(** A vacant unit: the rent change rate is negative. *)
Definition vacantContract : Contract :=
  mkContract 1000 (newDate 2024 0 15) (newDate 2024 0 1) (newDate 2024 2 31)
    15 1 (-0.05).

(** Lease from 10 March, rent due on the 15th, window to 30 June. *)
Definition marchContract : Contract :=
  mkContract 1000 (newDate 2024 2 10) (newDate 2024 2 1) (newDate 2024 5 30)
    15 12 0.05.

(** Lease from 15 February, window to 10 February. *)
Definition februaryShortContract : Contract :=
  mkContract 1000 (newDate 2024 1 15) (newDate 2024 1 1) (newDate 2024 1 10)
    15 12 0.05.

(** Lease from 20 January, rent due on the 5th, window to 30 June, a change
    every 3 months. *)
Definition quarterlyContract : Contract :=
  mkContract 1000 (newDate 2024 0 20) (newDate 2024 0 1) (newDate 2024 5 30)
    5 3 0.1.

(** Lease from 31 January, rent due on the 31st, window to 31 December, a
    change every month. *)
Definition yearContract : Contract :=
  mkContract 1000 (newDate 2024 0 31) (newDate 2024 0 1) (newDate 2024 11 31)
    31 1 0.05.

(** Lease from 15 January, on the due day, a whole-number rent and a rate
    of zero, a change every 2 months, window to 31 December. *)
Definition flatContract : Contract :=
  mkContract 1200 (newDate 2024 0 15) (newDate 2024 0 1) (newDate 2024 11 31)
    15 2 0.

(** Lease from 10 January 2024, window over the year 2023. *)
Definition earlierWindowContract : Contract :=
  mkContract 1000 (newDate 2024 0 10) (newDate 2023 0 1) (newDate 2023 11 31)
    15 12 0.05.

(* ================================================================= *)
(** ** Facts about binary64 arithmetic

    Proved from the specification of the primitive operations
    ([FloatAxioms]): multiplying by one is exact, and signs factor out of
    products. *)

Section FloatFacts.

Lemma opp_opp (x : float) : (- - x)%float = x.
Proof.
  apply Prim2SF_inj. rewrite !opp_spec.
  destruct (Prim2SF x) as [s|s| |s m e]; cbn; rewrite ?negb_involutive; reflexivity.
Qed.

Lemma binary_round_aux_opp s m e l :
  binary_round_aux prec emax (negb s) m e l =
  SFopp (binary_round_aux prec emax s m e l).
Proof.
  unfold binary_round_aux.
  destruct (shr_fexp prec emax m e l) as [mrs' e'].
  destruct (shr_fexp prec emax _ e' loc_Exact) as [mrs'' e''].
  destruct (shr_m mrs''); try reflexivity.
  destruct (e'' <=? _); reflexivity.
Qed.

Lemma SFmul_opp_r x y :
  SF64mul x (SFopp y) = SFopp (SF64mul x y).
Proof.
  unfold SF64mul.
  destruct x as [sx|sx| |sx mx ex], y as [sy|sy| |sy my ey]; cbn [SFmul SFopp];
    try (destruct sx, sy; reflexivity); try reflexivity.
  rewrite <- binary_round_aux_opp. f_equal. destruct sx, sy; reflexivity.
Qed.

Lemma mul_opp_r (x y : float) : (x * - y)%float = (- (x * y))%float.
Proof.
  apply Prim2SF_inj. rewrite opp_spec, !mul_spec, opp_spec. apply SFmul_opp_r.
Qed.

Lemma Prim2SF_one : Prim2SF 1 = S754_finite false 4503599627370496 (-52).
Proof. vm_compute. reflexivity. Qed.

Lemma digits2_pos_shift52 m :
  Z.pos (digits2_pos (m * 4503599627370496)) = Z.pos (digits2_pos m) + 52.
Proof.
  rewrite Pos.mul_comm. cbn [Pos.mul digits2_pos]. lia.
Qed.

Lemma shr_shift52 m :
  iter_pos shr_1 52 (Build_shr_record (Z.pos (m * 4503599627370496)) false false)
  = Build_shr_record (Z.pos m) false false.
Proof.
  rewrite Pos.mul_comm. cbn. reflexivity.
Qed.

Lemma SFmul_one_r x :
  valid_binary x = true -> SF64mul x (Prim2SF 1) = x.
Proof.
  rewrite Prim2SF_one. unfold SF64mul.
  destruct x as [s|s| |s m e]; cbn [SFmul valid_binary]; intros V;
    rewrite ?xorb_false_r; try reflexivity.
  unfold bounded, canonical_mantissa in V.
  apply andb_prop in V. destruct V as [C B].
  apply Z.eqb_eq in C. 
  unfold binary_round_aux, shr_fexp.
  cbn [Zdigits2]. rewrite digits2_pos_shift52.
  replace (Z.pos (digits2_pos m) + 52 + (e + -52)) with (Z.pos (digits2_pos m) + e) by lia.
  rewrite C.
  replace (e - (e + -52)) with 52 by lia.
  cbn [shr shr_record_of_loc]. rewrite shr_shift52.
  cbn [shr_m loc_of_shr_record round_nearest_even Zdigits2].
  replace (e + -52 + 52) with e by lia.
  rewrite C, Z.sub_diag. cbn [shr shr_m].
  rewrite B. reflexivity.
Qed.

Lemma mul_one_r (x : float) : (x * 1)%float = x.
Proof.
  apply Prim2SF_inj. rewrite mul_spec. apply SFmul_one_r, Prim2SF_valid.
Qed.

Lemma mul_minus_one_r (x : float) : (x * -1)%float = (- x)%float.
Proof.
  change (-1)%float with (- (1))%float. rewrite mul_opp_r, mul_one_r. reflexivity.
Qed.

Lemma sub_zero_l (q : float) :
  Prim2SF q <> S754_zero false -> (0 - q)%float = (- q)%float.
Proof.
  intros H. apply Prim2SF_inj. rewrite sub_spec, opp_spec.
  change (Prim2SF 0) with (S754_zero false).
  destruct (Prim2SF q) as [[|]|s| |s m e]; try reflexivity. congruence.
Qed.

End FloatFacts.

(* ================================================================= *)
(** ** Rounding in binary64

    What the IEEE specification of division and multiplication
    ([SFdiv], [SFmul]) gives for operands in the normal range: a result of
    53 bits that is off by at most one unit of its last place. *)

(** Bits of a positive number. *)
Lemma digits2_pos_bounds m :
  2 ^ (Z.pos (digits2_pos m) - 1) <= Z.pos m < 2 ^ Z.pos (digits2_pos m).
Proof.
  induction m as [m IH|m IH|]; cbn [digits2_pos].
  - rewrite Pos2Z.inj_succ.
    replace (Z.succ (Z.pos (digits2_pos m)) - 1) with (Z.succ (Z.pos (digits2_pos m) - 1)) by lia.
    rewrite !Z.pow_succ_r by lia. lia.
  - rewrite Pos2Z.inj_succ.
    replace (Z.succ (Z.pos (digits2_pos m)) - 1) with (Z.succ (Z.pos (digits2_pos m) - 1)) by lia.
    rewrite !Z.pow_succ_r by lia. lia.
  - cbn. lia.
Qed.

Lemma digits2_pos_unique m j :
  2 ^ (j - 1) <= Z.pos m < 2 ^ j -> Z.pos (digits2_pos m) = j.
Proof.
  intros [Hlo Hhi]. pose proof (digits2_pos_bounds m) as [Blo Bhi].
  set (d := Z.pos (digits2_pos m)) in *.
  assert (0 < d) by (unfold d; lia).
  destruct (Z.lt_trichotomy d j) as [L|[E|G]]; [|exact E|].
  - assert (2 ^ d <= 2 ^ (j - 1)) by (apply Z.pow_le_mono_r; lia). lia.
  - assert (j <= 0 \/ 0 < j) as [Hj|Hj] by lia.
    + assert (2 ^ j <= 1).
      { destruct (Z.eq_dec j 0) as [->|]; [cbn; lia|].
        rewrite Z.pow_neg_r by lia. lia. }
      lia.
    + assert (2 ^ j <= 2 ^ (d - 1)) by (apply Z.pow_le_mono_r; lia). lia.
Qed.

(** Halving a shift record. *)
Lemma shr_1_m r : 0 <= shr_m r -> shr_m (shr_1 r) = shr_m r / 2.
Proof.
  destruct r as [m rb sb]. cbn [shr_m shr_1]. intros Hm.
  destruct m as [|[p|p|]|p]; cbn [shr_m]; try lia.
  - reflexivity.
  - rewrite Pos2Z.inj_xI. Z.div_mod_to_equations. lia.
  - rewrite Pos2Z.inj_xO. Z.div_mod_to_equations. lia.
  - reflexivity.
Qed.

Lemma iter_pos_shr_m p : forall r,
  0 <= shr_m r ->
  shr_m (iter_pos shr_1 p r) = shr_m r / 2 ^ Z.pos p.
Proof.
  induction p as [p IH|p IH|]; intros r Hr; cbn [iter_pos].
  - assert (H1 : 0 <= shr_m (shr_1 r)) by (rewrite shr_1_m by lia; apply Z.div_pos; lia).
    assert (H2 : 0 <= shr_m (iter_pos shr_1 p (shr_1 r)))
      by (rewrite IH by lia; apply Z.div_pos; [lia|apply Z.pow_pos_nonneg; lia]).
    rewrite IH, IH, shr_1_m by lia.
    rewrite !Z.div_div by (try apply Z.pow_pos_nonneg; lia).
    f_equal.
    replace (Z.pos p~1) with (1 + Z.pos p + Z.pos p) by lia.
    rewrite !Z.pow_add_r by lia. lia.
  - assert (H2 : 0 <= shr_m (iter_pos shr_1 p r))
      by (rewrite IH by lia; apply Z.div_pos; [lia|apply Z.pow_pos_nonneg; lia]).
    rewrite IH, IH by lia.
    rewrite !Z.div_div by (try apply Z.pow_pos_nonneg; lia).
    f_equal.
    replace (Z.pos p~0) with (Z.pos p + Z.pos p) by lia.
    rewrite !Z.pow_add_r by lia. lia.
  - rewrite shr_1_m by lia. reflexivity.
Qed.

Lemma round_nearest_even_bound m l :
  m <= round_nearest_even m l <= m + 1.
Proof.
  destruct l as [|[| |]]; cbn [round_nearest_even]; try lia.
  destruct (Z.even m); lia.
Qed.

(** [shr_fexp] on a number of [d >= 53] bits in the normal range drops
    [d - 53] bits. *)
Lemma shr_fexp_normal M E l d :
  0 < M -> Zdigits2 M = d -> 53 <= d -> -1074 <= d + E - 53 ->
  exists r,
    shr_fexp prec emax M E l = (r, E + (d - 53)) /\
    shr_m r = M / 2 ^ (d - 53).
Proof.
  intros HM Hd H53 Hmin. unfold shr_fexp. rewrite Hd.
  assert (F : fexp prec emax (d + E) - E = d - 53).
  { unfold fexp, SpecFloat.emin, prec, emax. lia. }
  rewrite F. unfold shr.
  destruct (d - 53) as [|p|p] eqn:Hk; try lia.
  - eexists. split; [f_equal; lia|].
    rewrite Z.pow_0_r, Z.div_1_r. destruct l as [|[| |]]; reflexivity.
  - eexists. split; [reflexivity|].
    rewrite iter_pos_shr_m; destruct l as [|[| |]]; cbn [shr_record_of_loc shr_m]; lia.
Qed.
______
Task instructions => For every line of the material above that contains the word "rate", show the line.

Written answer =>
(** A vacant unit: the rent change rate is negative. *)
(** Lease from 15 January, on the due day, a whole-number rent and a rate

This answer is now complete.